Afterwards back in Bristol she went straight to see Superintendent Titmuss.

‘Constance Lange wishes to be formally re-interviewed, sir,’ she told him.

‘Rose, what did I tell you?’ Titmuss demanded of her angrily.

‘Prisoner’s rights, sir,’ responded Rose. ‘I’m just the messenger. Oh, and it won’t cost anything sir, will it?’

Rose knew she was pushing her luck but she was past caring. At least he wasn’t likely to be calling her Rosie for a bit.

Superintendent Titmuss left her in little doubt that he would deal with her insubordination later, but agreed for arrangements to be made for a new interview. He had no choice and Rose had known that.

All she cared about was that Constance Lange’s new statement be put on the record as soon as possible. Rose only had the merest outline of it so far. But she had learned enough to realise that the story Constance had to tell would shock even the most case-hardened copper.


Alone in her hospital bed, Constance pondered her decision. It was the hardest she had made so far — much harder than deciding to confess to murder. She was about to completely break her own heart, to cause herself even greater agony than she had so far suffered, she knew that. But once again she was quite sure of herself. Again she was certain she was doing the right thing.

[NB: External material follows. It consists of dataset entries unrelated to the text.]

(** The world after one call from the page; the page uses the returned
    value for display only. *)
Definition run_operation (conn : option connection) (o : operation)
    (w : World) : World :=
  match o with
  | OpList limit => (get_payments conn limit w).2
  | OpInsert name amt cur pm => (add_payment conn name amt cur pm w).2
  | OpUpdate pid st => (update_payment_status conn pid st w).2
  | OpStats => (get_payment_stats conn w).2
  end.

Definition run_operations (conn : option connection) (os : list operation)
    (w : World) : World :=
  foldl (λ w o, run_operation conn o w) w os.

(** The clock does not go backwards. *)
Definition clock_monotone (w : World) : Prop :=
  ∀ i j, (i ≤ j)%nat → clock w i ≤ clock w j.

(** The invariant of the data model: [updated_at >= created_at]. *)
Definition timestamps_ordered (t : Table) : Prop :=
  ∀ p, p ∈ rows t → created_at p ≤ updated_at p.

(** No row carries a time later than the next clock reading. *)
Definition not_from_future (w : World) : Prop :=
  ∀ p, p ∈ rows (table w) → updated_at p ≤ clock w (reads w).

(** An empty table and a clock that advances by one at every reading. *)
Definition ticking_world : World :=
  mkWorld (mkTable [] 1) [] (λ n, Z.of_nat n) 0 [] None [] [].

(** The sum of the counts of a histogram. *)
Definition dict_total (m : gmap string Z) : Z :=
  foldr (λ kv acc, kv.2 + acc) 0 (map_to_list m).

(** The columns of a row that no operation rewrites. *)
Definition identity_of (p : Payment)
    : Z * string * Qc * string * string * Z :=
  (id p, customer_name p, amount p, currency p, payment_method p,
   created_at p).

(** Ids are distinct and all below the next value of the sequence. *)
Definition ids_fresh (t : Table) : Prop :=
  NoDup (id <$> rows t) ∧ ∀ p, p ∈ rows t → id p < next_id t.

(** The elements the sidebar always shows. *)
Definition sidebar_elements : list element :=
  [Header "Controls"; Divider; Subheader "Add New Payment"].

(** The form lets the input through: [customer_name and amount > 0]. *)
Definition form_accepts (i : Inputs) : bool :=
  negb (String.eqb (name_text i) "")
  && bool_decide (0 < amount_number i)%Qc.

(** A statement the page may submit while the table is [t]: one of the
    read-only queries, an [INSERT] of a valid payment, or an [UPDATE] to
    a valid status of the id of a row of [t]. *)
Definition page_statement (t : Table) (s : string * list value) : Prop :=
  (∃ now now', s ∈ stats_queries now now')
  ∨ s = (query_select, [VInt 50])
  ∨ (∃ name amt cur pm now,
       valid_input name amt cur pm
       ∧ s = (query_insert, insert_params name amt cur pm now))
  ∨ (∃ st now pid,
       member st statuses = true
       ∧ (∃ p, p ∈ rows t ∧ id p = pid)
       ∧ s = (query_update, update_params st now pid)).

(** What the statistics block shows for a statistics record [d]. *)
Definition pending_of (d : pydict) : Z :=
  match dict_get d "status_distribution" (VDict ∅) with
  | VDict m => default 0 (m !! "pending")
  | _ => 0
  end.

Definition chart_of (d : pydict) : list element :=
  match d !! "status_distribution" with
  | Some (VDict m) =>
      if bool_decide (m = ∅) then []
      else [Subheader "Payment Status Distribution"; BarChart m]
  | _ => []
  end.

Definition stats_panel (d : pydict) : list element :=
  [Metric "Today's Payments" (dict_get d "today_count" (VInt 0));
   Metric "Today's Total" (dict_get d "today_total" (VInt 0));
   Metric "Recent Activity (1h)" (dict_get d "recent_activity" (VInt 0));
   Metric "Pending Payments" (VInt (pending_of d));
   Divider]
  ++ chart_of d ++ [Divider].

(** What the block of recent payments shows above the update buttons. *)
Definition recent_elements (ps : list pydict) : list element :=
  [Subheader "Recent Payments"; Dataframe ps;
   Subheader "Quick Status Update"].

(** The arguments [init_connection] hands to the driver. *)
Definition args_of (env : gmap string string) : connect_args :=
  {| arg_host := getenv env "NEON_HOST";
     arg_database := getenv env "NEON_DATABASE";
     arg_user := getenv env "NEON_USER";
     arg_password := getenv env "NEON_PASSWORD";
     arg_port := getenv_or env "NEON_PORT" "5432";
     arg_sslmode := "require" |}.

(** Every id of [t] is still an id of [t']. *)
Definition ids_kept (t t' : Table) : Prop :=
  ∀ p, p ∈ rows t → ∃ p', p' ∈ rows t' ∧ id p' = id p.

(** Between two worlds only statements the page may submit were sent,
    and no id disappeared. *)
Definition writes_checked (w w' : World) : Prop :=
  ids_kept (table w) (table w')
  ∧ ∃ new, sent w' = sent w ++ new
           ∧ Forall (page_statement (table w')) new.


(** Sample states of the widgets: a complete form that is submitted, a
    page on which nothing is pressed, and a submitted form without a
    customer name. *)
Definition alice_form : Inputs :=
  mkInputs true 10 "Alice" alice_amount 0 0 true 0 0 false.


Definition blank_form : Inputs :=
  mkInputs false 10 "" alice_amount 0 0 true 0 0 false.

(** The pandas steps raise [e] on a listing of rows of [t]. *)
Definition formatting_fails (to_frame : list pydict → outcome (list pydict))
    (t : Table) (e : string) : Prop :=
  ∃ sel, sel ≠ [] ∧ (∀ p, p ∈ sel → p ∈ rows t)
         ∧ to_frame (payment_dict <$> sel) = Raise e.

(** A pandas that shows the rows as they are and never raises. *)
Definition as_listed : list pydict → outcome (list pydict) := Ok.

(** From [w] to [w'] no message was lost, the table kept its number of
    rows, and no [INSERT] was submitted. *)
Definition quiet (w w' : World) : Prop :=
  errors w `prefix_of` errors w'
  ∧ length (rows (table w')) = length (rows (table w))
  ∧ ∃ new, sent w' = sent w ++ new
           ∧ Forall (λ s, s.1 ≠ query_insert) new.

(** The elements at the top of the page, and the hint shown when there is
    no connection. *)
Definition page_top : list element :=
  [Title "💳 Payment Tracker";
   Markdown "Real-time payment monitoring and management"].

Definition hint_elements : list element :=
  [Info "Make sure to set the following environment variables:";
   Code config_hint].

(** ** Ordering and limiting *)

#[export] Instance newer_first_total : Total newer_first.
Proof. intros a b. unfold newer_first. lia. Qed.

#[export] Instance newer_first_trans : Transitive newer_first.
Proof. intros a b c. unfold newer_first. lia. Qed.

Nothing could end her own torment, not even death. All that was left in the world for her was pain — but she could not let this go on. She was actually glad that her pathetic attempt at suicide had failed. Perhaps she had not really wanted it to succeed. She had one final task, and it was a vital one. She could not be responsible for any more deaths, and she was becoming increasingly certain that there would be more. She hadn’t believed that at first — but now she believed it absolutely.